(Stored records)

------

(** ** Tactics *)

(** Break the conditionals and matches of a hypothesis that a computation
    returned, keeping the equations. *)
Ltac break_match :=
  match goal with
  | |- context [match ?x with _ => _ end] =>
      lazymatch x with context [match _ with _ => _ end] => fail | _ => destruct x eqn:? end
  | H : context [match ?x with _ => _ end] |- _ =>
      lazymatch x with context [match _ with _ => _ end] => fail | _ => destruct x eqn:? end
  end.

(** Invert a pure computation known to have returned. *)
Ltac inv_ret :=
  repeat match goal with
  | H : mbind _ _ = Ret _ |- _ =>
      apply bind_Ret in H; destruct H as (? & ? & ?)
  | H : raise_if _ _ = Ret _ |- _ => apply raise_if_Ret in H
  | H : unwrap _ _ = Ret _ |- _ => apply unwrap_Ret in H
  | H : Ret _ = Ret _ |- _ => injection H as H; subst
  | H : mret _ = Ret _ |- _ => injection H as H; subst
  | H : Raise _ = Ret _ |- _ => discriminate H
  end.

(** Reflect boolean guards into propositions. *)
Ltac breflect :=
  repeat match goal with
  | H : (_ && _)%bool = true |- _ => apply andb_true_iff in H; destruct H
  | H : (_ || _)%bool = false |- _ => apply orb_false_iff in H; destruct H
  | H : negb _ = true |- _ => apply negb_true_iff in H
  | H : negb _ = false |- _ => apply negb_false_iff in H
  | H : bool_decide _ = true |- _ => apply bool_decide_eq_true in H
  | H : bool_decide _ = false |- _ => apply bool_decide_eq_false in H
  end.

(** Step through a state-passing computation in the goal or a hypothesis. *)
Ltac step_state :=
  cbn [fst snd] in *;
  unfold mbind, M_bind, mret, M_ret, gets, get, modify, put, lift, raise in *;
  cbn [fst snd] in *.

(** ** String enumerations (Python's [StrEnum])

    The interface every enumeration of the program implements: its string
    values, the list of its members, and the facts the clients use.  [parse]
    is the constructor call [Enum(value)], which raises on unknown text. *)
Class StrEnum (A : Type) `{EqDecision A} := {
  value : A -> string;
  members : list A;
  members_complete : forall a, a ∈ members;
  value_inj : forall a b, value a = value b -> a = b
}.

------

All entries are to be repeated exactly and completely.

● EXERCISE ANSWER:
(** ** Tactics *)

(** Break the conditionals and matches of a hypothesis that a computation
    returned, keeping the equations. *)
Ltac break_match :=
  match goal with
  | |- context [match ?x with _ => _ end] =>
      lazymatch x with context [match _ with _ => _ end] => fail | _ => destruct x eqn:? end
  | H : context [match ?x with _ => _ end] |- _ =>
      lazymatch x with context [match _ with _ => _ end] => fail | _ => destruct x eqn:? end
  end.

(** Invert a pure computation known to have returned. *)
Ltac inv_ret :=
  repeat match goal with
  | H : mbind _ _ = Ret _ |- _ =>
      apply bind_Ret in H; destruct H as (? & ? & ?)
  | H : raise_if _ _ = Ret _ |- _ => apply raise_if_Ret in H
  | H : unwrap _ _ = Ret _ |- _ => apply unwrap_Ret in H
  | H : Ret _ = Ret _ |- _ => injection H as H; subst
  | H : mret _ = Ret _ |- _ => injection H as H; subst
  | H : Raise _ = Ret _ |- _ => discriminate H
  end.

(** Reflect boolean guards into propositions. *)
Ltac breflect :=
  repeat match goal with
  | H : (_ && _)%bool = true |- _ => apply andb_true_iff in H; destruct H
  | H : (_ || _)%bool = false |- _ => apply orb_false_iff in H; destruct H
  | H : negb _ = true |- _ => apply negb_true_iff in H
  | H : negb _ = false |- _ => apply negb_false_iff in H
  | H : bool_decide _ = true |- _ => apply bool_decide_eq_true in H
  | H : bool_decide _ = false |- _ => apply bool_decide_eq_false in H
  end.

(** Step through a state-passing computation in the goal or a hypothesis. *)
Ltac step_state :=
  cbn [fst snd] in *;
  unfold mbind, M_bind, mret, M_ret, gets, get, modify, put, lift, raise in *;
  cbn [fst snd] in *.

(** ** String enumerations (Python's [StrEnum])

    The interface every enumeration of the program implements: its string
    values, the list of its members, and the facts the clients use.  [parse]
    is the constructor call [Enum(value)], which raises on unknown text. *)
Class StrEnum (A : Type) `{EqDecision A} := {
  value : A -> string;
  members : list A;
  members_complete : forall a, a ∈ members;
  value_inj : forall a b, value a = value b -> a = b
}.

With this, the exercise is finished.